From the listing below, reproduce word for word the part that opens with the line containing "match body s with" and closes with the line containing "files := <[path"; reproduce nothing else.

<<<<

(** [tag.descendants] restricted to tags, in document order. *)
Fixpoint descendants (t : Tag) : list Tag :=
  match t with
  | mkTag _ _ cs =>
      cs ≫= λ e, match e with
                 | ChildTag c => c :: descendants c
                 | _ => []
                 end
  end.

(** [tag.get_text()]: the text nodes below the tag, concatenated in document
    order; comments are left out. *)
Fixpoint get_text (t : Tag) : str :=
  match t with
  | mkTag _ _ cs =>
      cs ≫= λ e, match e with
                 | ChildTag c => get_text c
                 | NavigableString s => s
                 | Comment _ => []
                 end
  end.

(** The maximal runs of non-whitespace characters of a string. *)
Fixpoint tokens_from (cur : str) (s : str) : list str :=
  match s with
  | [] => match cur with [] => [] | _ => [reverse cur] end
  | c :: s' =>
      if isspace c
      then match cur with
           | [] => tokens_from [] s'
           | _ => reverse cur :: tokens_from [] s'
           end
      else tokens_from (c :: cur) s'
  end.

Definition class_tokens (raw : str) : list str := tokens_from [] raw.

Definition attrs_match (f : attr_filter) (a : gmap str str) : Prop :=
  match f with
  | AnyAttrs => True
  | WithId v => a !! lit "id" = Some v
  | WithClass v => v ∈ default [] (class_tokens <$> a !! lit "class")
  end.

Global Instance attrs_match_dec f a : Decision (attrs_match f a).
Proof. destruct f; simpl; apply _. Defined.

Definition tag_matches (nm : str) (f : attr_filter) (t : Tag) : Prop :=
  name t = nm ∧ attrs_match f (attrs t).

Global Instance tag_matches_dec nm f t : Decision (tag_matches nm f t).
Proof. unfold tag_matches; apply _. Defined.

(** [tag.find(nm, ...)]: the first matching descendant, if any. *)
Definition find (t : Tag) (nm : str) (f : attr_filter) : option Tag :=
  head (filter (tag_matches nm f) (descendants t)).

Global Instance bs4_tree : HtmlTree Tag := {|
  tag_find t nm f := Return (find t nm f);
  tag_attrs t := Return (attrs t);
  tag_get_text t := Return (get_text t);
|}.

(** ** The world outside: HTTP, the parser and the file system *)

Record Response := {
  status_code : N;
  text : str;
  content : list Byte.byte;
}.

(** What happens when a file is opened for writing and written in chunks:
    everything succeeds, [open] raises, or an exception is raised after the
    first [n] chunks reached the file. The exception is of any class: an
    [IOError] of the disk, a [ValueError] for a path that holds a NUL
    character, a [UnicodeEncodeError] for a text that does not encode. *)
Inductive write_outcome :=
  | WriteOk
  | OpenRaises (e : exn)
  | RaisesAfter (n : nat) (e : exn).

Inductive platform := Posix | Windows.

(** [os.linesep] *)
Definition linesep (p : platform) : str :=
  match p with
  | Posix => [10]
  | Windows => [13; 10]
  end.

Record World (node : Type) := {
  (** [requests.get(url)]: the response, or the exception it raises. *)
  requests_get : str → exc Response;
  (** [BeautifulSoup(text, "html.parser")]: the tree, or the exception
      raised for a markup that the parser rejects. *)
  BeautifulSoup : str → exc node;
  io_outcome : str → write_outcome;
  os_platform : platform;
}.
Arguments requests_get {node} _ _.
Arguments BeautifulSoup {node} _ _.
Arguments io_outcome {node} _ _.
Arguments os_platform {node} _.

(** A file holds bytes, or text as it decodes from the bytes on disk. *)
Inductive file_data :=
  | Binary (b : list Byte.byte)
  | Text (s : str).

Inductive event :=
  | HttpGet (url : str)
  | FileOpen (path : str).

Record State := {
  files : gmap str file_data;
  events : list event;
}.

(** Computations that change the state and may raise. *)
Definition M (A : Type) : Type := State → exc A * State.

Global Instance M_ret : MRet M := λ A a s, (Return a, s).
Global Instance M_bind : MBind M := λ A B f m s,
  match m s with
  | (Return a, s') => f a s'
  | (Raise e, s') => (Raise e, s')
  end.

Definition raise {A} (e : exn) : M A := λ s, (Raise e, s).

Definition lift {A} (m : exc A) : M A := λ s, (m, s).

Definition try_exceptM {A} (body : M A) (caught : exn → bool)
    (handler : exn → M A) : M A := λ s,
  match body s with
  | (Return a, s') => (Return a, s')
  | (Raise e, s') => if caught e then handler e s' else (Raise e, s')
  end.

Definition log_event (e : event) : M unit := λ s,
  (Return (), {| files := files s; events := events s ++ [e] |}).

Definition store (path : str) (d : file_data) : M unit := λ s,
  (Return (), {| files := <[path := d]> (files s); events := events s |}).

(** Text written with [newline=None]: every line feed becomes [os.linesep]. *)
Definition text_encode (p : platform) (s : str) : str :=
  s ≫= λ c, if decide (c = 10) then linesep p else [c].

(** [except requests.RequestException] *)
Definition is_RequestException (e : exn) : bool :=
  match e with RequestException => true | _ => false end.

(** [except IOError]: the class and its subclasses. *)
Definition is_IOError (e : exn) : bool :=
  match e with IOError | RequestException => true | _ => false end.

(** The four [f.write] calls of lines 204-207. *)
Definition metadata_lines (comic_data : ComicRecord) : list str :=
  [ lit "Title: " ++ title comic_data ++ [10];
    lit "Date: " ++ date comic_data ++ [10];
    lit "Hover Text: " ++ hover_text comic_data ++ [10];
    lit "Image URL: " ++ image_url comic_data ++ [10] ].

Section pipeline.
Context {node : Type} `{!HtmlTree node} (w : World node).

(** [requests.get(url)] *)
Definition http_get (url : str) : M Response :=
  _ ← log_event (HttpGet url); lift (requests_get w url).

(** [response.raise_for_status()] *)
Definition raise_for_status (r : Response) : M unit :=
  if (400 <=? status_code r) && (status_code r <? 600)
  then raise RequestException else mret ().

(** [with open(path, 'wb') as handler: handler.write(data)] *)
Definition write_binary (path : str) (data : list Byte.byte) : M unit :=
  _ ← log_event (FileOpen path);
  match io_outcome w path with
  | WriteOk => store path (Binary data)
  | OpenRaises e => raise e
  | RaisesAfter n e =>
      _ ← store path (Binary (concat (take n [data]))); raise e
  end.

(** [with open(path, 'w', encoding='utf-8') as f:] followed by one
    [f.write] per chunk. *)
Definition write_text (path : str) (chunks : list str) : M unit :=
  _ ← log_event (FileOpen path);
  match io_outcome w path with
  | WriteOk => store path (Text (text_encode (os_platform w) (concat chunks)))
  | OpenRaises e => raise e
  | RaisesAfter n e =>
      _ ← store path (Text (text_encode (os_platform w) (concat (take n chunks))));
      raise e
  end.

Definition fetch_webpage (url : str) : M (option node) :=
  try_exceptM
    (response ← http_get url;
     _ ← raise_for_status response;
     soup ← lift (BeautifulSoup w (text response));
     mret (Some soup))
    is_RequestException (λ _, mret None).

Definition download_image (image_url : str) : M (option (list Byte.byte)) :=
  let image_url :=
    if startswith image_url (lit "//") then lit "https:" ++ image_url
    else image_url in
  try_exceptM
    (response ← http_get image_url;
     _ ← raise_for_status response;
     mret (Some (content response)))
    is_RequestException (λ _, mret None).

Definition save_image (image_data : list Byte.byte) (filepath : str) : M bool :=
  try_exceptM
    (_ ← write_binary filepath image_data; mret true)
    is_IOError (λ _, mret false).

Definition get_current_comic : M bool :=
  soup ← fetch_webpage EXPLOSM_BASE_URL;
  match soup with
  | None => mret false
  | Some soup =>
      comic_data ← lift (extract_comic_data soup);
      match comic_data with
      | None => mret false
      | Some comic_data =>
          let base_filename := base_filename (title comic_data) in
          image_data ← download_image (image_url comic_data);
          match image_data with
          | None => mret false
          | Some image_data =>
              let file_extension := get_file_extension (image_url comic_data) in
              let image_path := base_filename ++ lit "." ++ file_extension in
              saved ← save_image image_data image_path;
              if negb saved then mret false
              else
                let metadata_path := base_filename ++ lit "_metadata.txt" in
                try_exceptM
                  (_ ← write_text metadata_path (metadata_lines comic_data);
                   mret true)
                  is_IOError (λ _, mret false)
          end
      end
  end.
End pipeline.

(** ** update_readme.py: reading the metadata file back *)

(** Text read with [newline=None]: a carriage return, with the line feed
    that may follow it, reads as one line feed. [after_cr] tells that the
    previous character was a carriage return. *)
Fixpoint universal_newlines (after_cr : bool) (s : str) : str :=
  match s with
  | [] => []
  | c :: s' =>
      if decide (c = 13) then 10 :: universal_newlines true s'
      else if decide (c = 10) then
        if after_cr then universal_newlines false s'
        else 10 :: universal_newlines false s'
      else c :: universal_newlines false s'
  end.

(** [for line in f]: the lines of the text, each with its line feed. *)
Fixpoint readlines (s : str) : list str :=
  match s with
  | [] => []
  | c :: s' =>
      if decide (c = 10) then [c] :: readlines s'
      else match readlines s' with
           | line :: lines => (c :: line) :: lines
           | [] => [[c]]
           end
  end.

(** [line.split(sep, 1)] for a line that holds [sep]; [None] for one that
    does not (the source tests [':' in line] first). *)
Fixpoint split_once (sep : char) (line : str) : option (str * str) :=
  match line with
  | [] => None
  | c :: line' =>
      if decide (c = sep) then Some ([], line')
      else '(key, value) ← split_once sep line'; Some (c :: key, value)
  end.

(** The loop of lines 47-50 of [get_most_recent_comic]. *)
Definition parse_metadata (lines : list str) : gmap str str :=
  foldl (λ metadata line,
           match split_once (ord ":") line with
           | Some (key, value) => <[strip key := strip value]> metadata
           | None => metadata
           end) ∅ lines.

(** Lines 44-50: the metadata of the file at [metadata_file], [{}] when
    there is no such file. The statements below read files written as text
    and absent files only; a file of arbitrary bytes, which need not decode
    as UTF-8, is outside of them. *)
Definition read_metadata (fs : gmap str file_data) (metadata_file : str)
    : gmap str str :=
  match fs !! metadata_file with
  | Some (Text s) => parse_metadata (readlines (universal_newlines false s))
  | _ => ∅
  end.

>>>>
<<<<

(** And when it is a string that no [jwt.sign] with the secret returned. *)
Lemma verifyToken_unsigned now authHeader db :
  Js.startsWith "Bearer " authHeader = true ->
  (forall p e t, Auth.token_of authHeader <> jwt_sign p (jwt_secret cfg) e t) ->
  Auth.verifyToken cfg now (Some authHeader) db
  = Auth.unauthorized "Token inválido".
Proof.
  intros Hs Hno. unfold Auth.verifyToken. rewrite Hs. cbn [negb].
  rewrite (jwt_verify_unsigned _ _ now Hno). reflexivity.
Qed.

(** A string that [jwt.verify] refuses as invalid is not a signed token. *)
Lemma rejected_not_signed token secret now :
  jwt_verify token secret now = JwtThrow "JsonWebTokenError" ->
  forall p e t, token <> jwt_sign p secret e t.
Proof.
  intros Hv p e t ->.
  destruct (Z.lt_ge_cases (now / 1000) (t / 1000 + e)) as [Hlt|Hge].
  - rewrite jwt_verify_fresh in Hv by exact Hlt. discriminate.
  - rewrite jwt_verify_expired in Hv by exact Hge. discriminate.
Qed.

>>>>

## Your solution
  match body s with
  | (Return a, s') => (Return a, s')
  | (Raise e, s') => if caught e then handler e s' else (Raise e, s')
  end.

Definition log_event (e : event) : M unit := λ s,
  (Return (), {| files := files s; events := events s ++ [e] |}).

Definition store (path : str) (d : file_data) : M unit := λ s,
  (Return (), {| files := <[path := d]> (files s); events := events s |}).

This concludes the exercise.